== Stored items ==
>>

Lemma placed_use_le nodes pods r : pods_fit nodes pods r ->
  (0 <= sumZ (pod_use r) (List.filter (placed nodes) pods) <=
   sumZ (fun n => amount (kn_Allocatable n) r) (List.filter available nodes))%Z.
Proof.
  intros Hf. pose proof Hf as (_ & _ & Hfit). split.
  { apply sumZ_nonneg. intros pod [Hp _]%list_filter_spec. by eapply pod_use_nonneg. }
  trans (sumZ (fun n => sumZ (fun pod => if running pod && on_node pod n then pod_use r pod else 0%Z) pods) (List.filter available nodes)).
  - rewrite sumZ_filter, <- sumZ_swap. apply sumZ_le. intros pod Hp.
    pose proof (pod_use_nonneg _ _ _ _ Hf Hp) as Hu. unfold placed.
    destruct (running pod); simpl; [|apply sumZ_nonneg; intros; lia].
    destruct (any _ nodes) eqn:Ea; [|apply sumZ_nonneg; intros n _; destruct (on_node pod n); lia].
    apply any_true in Ea as (n & Hn & [Hav Hon]%andb_prop).
    trans (if on_node pod n then pod_use r pod else 0%Z); [rewrite Hon; lia|].
    apply (sumZ_elem (fun n => if on_node pod n then pod_use r pod else 0%Z)); [intros y _; destruct (on_node pod y); lia|].
    by apply list_filter_spec.
  - apply sumZ_le. intros n [Hn Hav]%list_filter_spec. rewrite <- sumZ_filter. by apply Hfit.
Qed.

Lemma counts_placed nodes pods r : NoDup (map kn_Name nodes) -> pods_fit nodes pods r ->
  List.filter (counts nodes) pods = List.filter (placed nodes) pods.
Proof.
  intros N (Hon & _). apply filter_ext_in. intros pod Hp%list_elem_of_In. unfold counts, placed.
  destruct (running pod) eqn:Hr; [|done]. simpl. destruct (Hon pod Hp Hr) as (n & Hn & Ho).
  assert (U : forall n', n' ∈ nodes -> on_node pod n' = true -> n' = n).
  { intros n' Hn' Ho'. apply (node_unique nodes); try done. apply bool_decide_eq_true in Ho, Ho'. congruence. }
  destruct (available n) eqn:Ea.
  - rewrite (proj2 (any_true (fun n => available n && on_node pod n) nodes)); [|exists n; by rewrite Ea, Ho].
    apply negb_true_iff, any_false.
    intros n' Hn'. destruct (on_node pod n') eqn:E; [|apply andb_false_r]. by rewrite (U n' Hn' E), Ea.
  - rewrite (proj2 (any_true (fun n => negb (available n) && on_node pod n) nodes)); [|exists n; by rewrite Ea, Ho].
    symmetry. apply any_false.
    intros n' Hn'. destruct (on_node pod n') eqn:E; [|apply andb_false_r]. by rewrite (U n' Hn' E), Ea.
Qed.

Lemma sumZ_use pods r : sumZ (pod_use r) pods =
  (sumZ (fun pod => request pod r) pods + if r =s podResourceName then Z.of_nat (length pods) else 0)%Z.
Proof. unfold pod_use. destruct (r =s podResourceName); induction pods; simpl in *; lia. Qed.

(** C7: the resources of a leaf node that stands for many: a resource is offered if an
available node has it, and its amount is the sum over the available nodes less the
requests of the running pods that are not on an unavailable node; for the number of pods,
less the running pods on available nodes as well. Pods that Kosmos put there count as
free. If the running pods are on nodes of the list and fit them, the amount is between
zero and the sum. *)
Theorem resources_spec (nodes : list KubeNode) (pods : list Pod) (r : string) : NoDup (map kn_Name nodes) ->
  CalculateClusterResources PodRequestsAndLimits range nodes pods !! r =
  (if any (fun n => available n && bool_decide (is_Some (kn_Allocatable n !! r))) nodes then
    Some (sumZ (fun n => amount (kn_Allocatable n) r) (List.filter available nodes) -
          sumZ (fun pod => request pod r) (List.filter (counts nodes) pods) -
          (if r =s podResourceName then Z.of_nat (length (List.filter (placed nodes) pods)) else 0))%Z
  else None) /\
  (pods_fit nodes pods r -> forall v, CalculateClusterResources PodRequestsAndLimits range nodes pods !! r = Some v ->
   0 <= v <= sumZ (fun n => amount (kn_Allocatable n) r) (List.filter available nodes))%Z.
Proof.
  intros N. assert (E : CalculateClusterResources PodRequestsAndLimits range nodes pods !! r =
    (if any (fun n => available n && bool_decide (is_Some (kn_Allocatable n !! r))) nodes then
    Some (sumZ (fun n => amount (kn_Allocatable n) r) (List.filter available nodes) -
          sumZ (fun pod => request pod r) (List.filter (counts nodes) pods) -
          (if r =s podResourceName then Z.of_nat (length (List.filter (placed nodes) pods)) else 0))%Z
    else None)).
  { unfold CalculateClusterResources. pose proof (requests_spec nodes pods r) as Hr.
    destruct (GetPodsTotalRequestsAndLimits _ _ _ _) as [reqs limits]. simpl in Hr.
    rewrite !SubResourceList_lookup, GetNodesTotalResources_spec by done.
    destruct (any _ nodes); [|done]. by rewrite Hr, used_spec. }
  split; [exact E|]. intros Hf v Hv. rewrite E in Hv. destruct (any _ nodes); [|done]. injection Hv as <-.
  pose proof (placed_use_le _ _ _ Hf) as Hb. rewrite sumZ_use in Hb. rewrite (counts_placed nodes pods r) by done. lia.
Qed.
End Sums.

Definition ready_node (name : string) (cpu : Z) : KubeNode :=
  mkKubeNode name EmptyString EmptyString None None None false []
    (mkNodeStatus [mkCondition "Ready" "True" EmptyString EmptyString None] {["cpu" := cpu]} ∅ [] EmptyString 0 EmptyString EmptyString EmptyString).
Definition pod_on (node : string) : Pod := named_pod "p" ∅ (with_NodeName node no_spec).

Lemma resources_spec_witness :
  CalculateClusterResources (fun _ => ({["cpu" := 1%Z]}, ∅)) map_to_list [ready_node "n1" 4] [pod_on "n1"] !! "cpu" = Some 3%Z.
Proof.
  etrans; [apply (resources_spec (fun _ => ({["cpu" := 1%Z]}, ∅)) map_to_list (fun m => reflexivity _)
    [ready_node "n1" 4] [pod_on "n1"] "cpu")|reflexivity].
  apply NoDup_singleton.
Defined.

(** A pod on a node outside the list counts against the nodes of the list: in party mode,
where the pods are those of the whole leaf cluster, the amount can be negative. *)
Lemma party_resources_negative :
  CalculateClusterResources (fun _ => ({["cpu" := 5%Z]}, ∅)) map_to_list [ready_node "n1" 4] [pod_on "n2"] !! "cpu" = Some (-1)%Z.
Proof. vm_compute. reflexivity. Qed.
Lemma calls_ok_interleave h tr1 tr2 tr3 tr : interleave tr1 tr2 tr3 tr ->
  calls_ok h tr1 -> calls_ok h tr2 -> calls_ok h tr3 -> calls_ok h tr.
Proof.
  intros Hi H1 H2 H3 pre e post E.
  destruct (interleave_split _ _ _ _ _ _ _ Hi E) as (li & pre' & post' & Hli & El & Hs).
  apply (P_mono (h ++ pre')); [by apply sublist_app|].
  destruct Hli as [->|[->| ->]]; [by eapply H1|by eapply H2|by eapply H3].
Qed.

(** Every run makes only allowed calls, and what the logic says of the result holds. *)
Lemma wp_sound {A} (p : prog A) tr res : exec p tr res -> forall h Q, wp h p Q ->
  calls_ok h tr /\ (forall a, res = Some a -> Q (h ++ tr) a).
Proof.
  induction 1 as [A a|A|A op k r tr res H IH|A p1 p2 p3 k tr1 tr2 tr3 a b c tr tr' res H1 IH1 H2 IH2 H3 IH3 Hi Hk IHk
    |A p1 p2 p3 k tr1 tr2 tr3 r1 r2 r3 tr H1 IH1 H2 IH2 H3 IH3 Hn Hi]; intros h Q Hw; simpl in Hw.
  - split; [apply calls_ok_nil|]. intros a' [= ->]. by rewrite app_nil_r.
  - split; [apply calls_ok_nil|done].
  - destruct Hw as [Hp Hw]. destruct (IH _ _ (Hw r)) as [Hc Hq]. split; [by apply calls_ok_cons|].
    intros a Ha. specialize (Hq a Ha). by rewrite <- app_assoc in Hq.
  - destruct Hw as (W1 & W2 & W3 & Wk).
    destruct (IHk (h ++ tr) Q) as [Hc Hq]; [apply Wk; by apply sublist_inserts_r|]. split.
    + apply calls_ok_app; [|done].
      eapply calls_ok_interleave; [exact Hi|exact (proj1 (IH1 _ _ W1))|exact (proj1 (IH2 _ _ W2))|exact (proj1 (IH3 _ _ W3))].
    + intros a' Ha. rewrite app_assoc. by apply Hq.
  - destruct Hw as (W1 & W2 & W3 & Wk). split; [|done].
    eapply calls_ok_interleave; [exact Hi|exact (proj1 (IH1 _ _ W1))|exact (proj1 (IH2 _ _ W2))|exact (proj1 (IH3 _ _ W3))].
Qed.
End Logic.
Definition PVCSelectedNodeKey : string := "volume.kubernetes.io/selected-node".
Definition ServiceAccountNameKey : string := "kubernetes.io/service-account.name".
Definition ServiceAccountUIDKey : string := "kubernetes.io/service-account.uid".
Definition SecretTypeServiceAccountToken : string := "kubernetes.io/service-account-token".
Definition SecretTypeOpaque : string := "Opaque".
Definition DefaultServiceAccountName : string := "default".
Definition DefaultServiceAccountToken : string := "kosmos.io/service-account.name".

(** ** Objects *)

Definition set_obj_annotations (a : option smap) (o : Unstructured) : Unstructured :=
  mkObj (u_Name o) (u_Namespace o) (u_UID o) (u_ResourceVersion o) (u_OwnerReferences o) a (u_Type o) (u_Rest o).
Definition set_obj_name (n : string) (o : Unstructured) : Unstructured :=
  mkObj n (u_Namespace o) (u_UID o) (u_ResourceVersion o) (u_OwnerReferences o) (u_Annotations o) (u_Type o) (u_Rest o).

(** The annotation of the node chosen on the host goes, unless it is empty. *)
Definition FitUnstructuredObjMeta (o : Unstructured) : Unstructured :=
  let anno := match u_Annotations o with
              | None => None
              | Some a => Some (if String.length (get a PVCSelectedNodeKey) =? 0 then a else delete PVCSelectedNodeKey a)
              end in
  mkObj (u_Name o) (u_Namespace o) EmptyString EmptyString None anno (u_Type o) (u_Rest o).

Definition SetUnstructuredObjGlobal (o : Unstructured) : Unstructured :=
  set_obj_annotations (Some (<[KosmosGlobalLabel := "true"]> (map_of (u_Annotations o)))) o.
Lemma quiet_create_one lr r name pod cn : only quiet (create_one lr r name pod cn).
Proof. unfold create_one. cbv zeta. quiet_tac. Qed.
#[export] Hint Resolve quiet_create_one : quiet.

Lemma quiet_createStorage lr r names pod cn : only quiet (createStorageInLeafCluster lr r names pod cn).
Proof. induction names as [|name names IH]; cbn [createStorageInLeafCluster]; [done|]. quiet_tac. Qed.
#[export] Hint Resolve quiet_createStorage : quiet.

Lemma quiet_poll_create lr r name pod cn : only quiet (poll_create lr r name pod cn).
Proof. unfold poll_create. apply quiet_PollImmediate. quiet_tac. Qed.
#[export] Hint Resolve quiet_poll_create : quiet.

Lemma quiet_createTokenSecret sa : only quiet (createTokenSecretInRootCluster sa).
Proof. unfold createTokenSecretInRootCluster. cbv zeta. quiet_tac. Qed.
#[export] Hint Resolve quiet_createTokenSecret : quiet.

Section Quiet.
Context (range : forall V : Type, gmap string V -> list (string * V)).

Lemma quiet_createSAToken lr name pod : only quiet (createSATokenInLeafCluster range lr name pod).
Proof.
  unfold createSATokenInLeafCluster. cbv zeta. repeat (first [solve [eauto with quiet] | apply quiet_PollImmediate | quiet_step]).
Qed.

Lemma quiet_create_in_leaf lr r kind name member pod : only quiet (create_in_leaf range lr r kind name member pod).
Proof. unfold create_in_leaf. quiet_tac. Qed.
End Quiet.
#[export] Hint Resolve quiet_createSAToken quiet_create_in_leaf : quiet.

Section QuietProjected.
Context (range : forall V : Type, gmap string V -> list (string * V)).

Lemma quiet_project_source lr pod src sources : only quiet (project_source range lr pod src sources).
Proof. unfold project_source, createConfigMapInLeafCluster, createSecretInLeafCluster. cbv zeta. quiet_tac. Qed.

Lemma quiet_project_sources lr pod srcs : forall sources, only quiet (project_sources range lr pod srcs sources).
Proof.
  induction srcs as [|src srcs IH]; intros sources; cbn [project_sources]; [done|].
  apply only_bind; [apply quiet_project_source|]. intros [l|]; [apply IH|done].
Qed.

Lemma quiet_project_volumes lr pod vols : only quiet (project_volumes range lr pod vols).
Proof.
  induction vols as [|v vols IH]; cbn [project_volumes]; [done|]. destruct (vol_Projected v); [|quiet_tac].
  apply only_bind; [apply quiet_project_sources|]. intros []; quiet_tac.
Qed.

Lemma quiet_projectedHandler lr pod : only quiet (projectedHandler range lr pod).
Proof. unfold projectedHandler. cbv zeta. apply only_bind; [apply quiet_project_volumes|]. by intros. Qed.
End QuietProjected.

Lemma quiet_filter_claims oneway names ns : only quiet (filter_claims oneway names ns).
Proof. induction names as [|name names IH]; cbn [filter_claims]; [done|]. quiet_tac. Qed.

Lemma quiet_createVolumes oneway lr pod cn : only quiet (createVolumes oneway lr pod cn).
Proof.
  unfold createVolumes, NoOneWayPVCFilter. apply only_bind; [apply only_pure|]. intros [secrets pulls]. destruct (GetConfigmaps pod).
  cbv zeta. split; [|split; [|split; [|intros ? ? ?; quiet_tac]]].
  all: apply only_bind; [apply quiet_PollImmediate; quiet_tac; apply quiet_filter_claims|by intros].
Qed.

Lemma quiet_changeDNS pod opts : only quiet (changeToMasterCoreDNS pod opts).
Proof. unfold changeToMasterCoreDNS. quiet_tac. Qed.

Lemma quiet_mutatePod matches pod node : only quiet (mutatePod matches pod node).
Proof. unfold mutatePod. cbv zeta. quiet_tac. Qed.

Lemma quiet_ensure_namespace c ns : only quiet (ensure_namespace c ns).
Proof. unfold ensure_namespace. quiet_tac. Qed.
#[export] Hint Resolve quiet_projectedHandler quiet_createVolumes quiet_changeDNS quiet_mutatePod quiet_ensure_namespace : quiet.

(** * Results *)

Fixpoint returns {A : Type} (R : A -> Prop) (p : prog A) : Prop :=
  match p with
  | Done a => R a
  | Crash => True
  | Call op k => forall r, returns R (k r)
  | Par p1 p2 p3 k => forall a b c, returns R (k a b c)
  end.

Lemma returns_bind {A B} (R : A -> Prop) (R' : B -> Prop) (m : prog A) (f : A -> prog B) :
  returns R m -> (forall a, R a -> returns R' (f a)) -> returns R' (pbind m f).
Proof.
  revert R f. induction m as [A a|A|A op k IH|A p1 _ p2 _ p3 _ k IH]; simpl; intros R f Hm Hf; [by apply Hf|done|..];
    intros; eapply IH; eauto.
Qed.

Lemma returns_any {A} (p : prog A) : returns (fun _ => True) p.
Proof. induction p; simpl; auto. Qed.

Lemma quiet_wp {A} (P : list event -> Op -> Prop) (R : A -> Prop) (p : prog A) h :
  only quiet p -> returns R p -> (forall h op, quiet op = true -> P h op) ->
  wp P h p (fun h' a => h `sublist_of` h' /\ R a).
Proof.
  intros Ho Hr HP. assert (G : forall h0 h, h0 `sublist_of` h -> wp P h p (fun h' a => h0 `sublist_of` h' /\ R a)); [|by apply G].
  revert Ho Hr. induction p as [A a|A|A op k IH|A p1 IH1 p2 IH2 p3 IH3 k IH]; simpl; intros Ho Hr h0 h1 Hs; [done|done|..].
  - split; [by apply HP, Ho|]. intros r. apply IH; [by apply Ho|done|]. by apply sublist_inserts_r.
  - destruct Ho as (O1 & O2 & O3 & Ok).
    split; [eapply wp_mono; [by apply (only_wp P quiet)|done]|].
    split; [eapply wp_mono; [by apply (only_wp P quiet)|done]|].
    split; [eapply wp_mono; [by apply (only_wp P quiet)|done]|].
    intros a b c h' Hh. apply IH; [by apply Ok|done|]. by trans h1.
Qed.

(** The name of a pod, which the steps on the way to a leaf cluster keep. *)
Definition pod_id (p : Pod) : string * string * string := (om_Name (pod_Meta p), om_Namespace (pod_Meta p), om_UID (pod_Meta p)).

Lemma ConvertPod_id p l1 l2 p' : ConvertPod p l1 l2 = Ret p' -> pod_id p' = pod_id p.
Proof.
  unfold ConvertPod. destruct (choose_policy _) as [[name cs]|]; [|by intros [= ->]].
  destruct (annotations p); simpl; [|done]. by intros [= <-].
Qed.

Lemma mutatePod_id matches p node : returns (fun p' => pod_id p' = pod_id p) (mutatePod matches p node).
Proof.
  unfold mutatePod. cbv zeta. eapply returns_bind; [apply returns_any|]. intros g _.
  eapply returns_bind; [apply returns_any|]. intros pcps _. destruct (_ && _); [done|].
  eapply returns_bind; [apply returns_any|]. intros [n|m|m] _; [|done..].
  assert (Hpure : forall o : outcome Pod, (forall p', o = Ret p' -> pod_id p' = pod_id p) ->
    returns (fun p' => pod_id p' = pod_id p) (pure o)) by (intros [a|] Ho; simpl; auto).
  destruct (0 <? _); (destruct (GetMatchPolicies _ _ _ _); [apply Hpure; intros p'; apply ConvertPod_id|done]).
Qed.

Lemma FitPod_id range U p ign mode sel p' : FitPod range U p ign mode sel = Ret p' ->
  pod_id p' = (om_Name (pod_Meta p), om_Namespace (pod_Meta p), EmptyString).
Proof.
  unfold FitPod. destruct (if bool_decide (mode = Party) then _ else _) as [s|]; cbn [mbind outcome_bind]; [|done].
  destruct (FitLabels _ ign). by intros [= <-].
Qed.

Lemma GetUpdatedPod_id range U o u ign mode sel o' u' : GetUpdatedPod range U o u ign mode sel = Ret (o', u') -> pod_id o' = pod_id o.
Proof.
  unfold GetUpdatedPod. destruct (copy_images (spec_InitContainers _) _); cbn [mbind outcome_bind]; [|done].
  destruct (copy_images (spec_Containers _) _); cbn [mbind outcome_bind]; [|done]. destruct (FitLabels _ ign).
  destruct (if bool_decide (mode = Party) then _ else _); cbn [mbind outcome_bind]; [|done]. by intros [= <- <-].
Qed.

Lemma createVolumes_id oneway lr p cn : returns (fun r => pod_id (snd r) = pod_id p) (createVolumes oneway lr p cn).
Proof.
  unfold createVolumes. eapply returns_bind; [apply returns_any|]. intros [secrets pulls] _. cbn. done.
Qed.

Lemma projectedHandler_id range lr p : returns (fun p' => pod_id p' = pod_id p) (projectedHandler range lr p).
Proof. unfold projectedHandler. cbv zeta. eapply returns_bind; [apply returns_any|]. by intros vols _. Qed.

<<

== Assigned task ==
Find "match p with" in the entries above and copy that whole line exactly, then each line after it through the line that contains "Definition pod_id (p".

== The answer ==
  match p with
  | Done a => R a
  | Crash => True
  | Call op k => forall r, returns R (k r)
  | Par p1 p2 p3 k => forall a b c, returns R (k a b c)
  end.

Lemma returns_bind {A B} (R : A -> Prop) (R' : B -> Prop) (m : prog A) (f : A -> prog B) :
  returns R m -> (forall a, R a -> returns R' (f a)) -> returns R' (pbind m f).
Proof.
  revert R f. induction m as [A a|A|A op k IH|A p1 _ p2 _ p3 _ k IH]; simpl; intros R f Hm Hf; [by apply Hf|done|..];
    intros; eapply IH; eauto.
Qed.

Lemma returns_any {A} (p : prog A) : returns (fun _ => True) p.
Proof. induction p; simpl; auto. Qed.

Lemma quiet_wp {A} (P : list event -> Op -> Prop) (R : A -> Prop) (p : prog A) h :
  only quiet p -> returns R p -> (forall h op, quiet op = true -> P h op) ->
  wp P h p (fun h' a => h `sublist_of` h' /\ R a).
Proof.
  intros Ho Hr HP. assert (G : forall h0 h, h0 `sublist_of` h -> wp P h p (fun h' a => h0 `sublist_of` h' /\ R a)); [|by apply G].
  revert Ho Hr. induction p as [A a|A|A op k IH|A p1 IH1 p2 IH2 p3 IH3 k IH]; simpl; intros Ho Hr h0 h1 Hs; [done|done|..].
  - split; [by apply HP, Ho|]. intros r. apply IH; [by apply Ho|done|]. by apply sublist_inserts_r.
  - destruct Ho as (O1 & O2 & O3 & Ok).
    split; [eapply wp_mono; [by apply (only_wp P quiet)|done]|].
    split; [eapply wp_mono; [by apply (only_wp P quiet)|done]|].
    split; [eapply wp_mono; [by apply (only_wp P quiet)|done]|].
    intros a b c h' Hh. apply IH; [by apply Ok|done|]. by trans h1.
Qed.

(** The name of a pod, which the steps on the way to a leaf cluster keep. *)
Definition pod_id (p : Pod) : string * string * string := (om_Name (pod_Meta p), om_Namespace (pod_Meta p), om_UID (pod_Meta p)).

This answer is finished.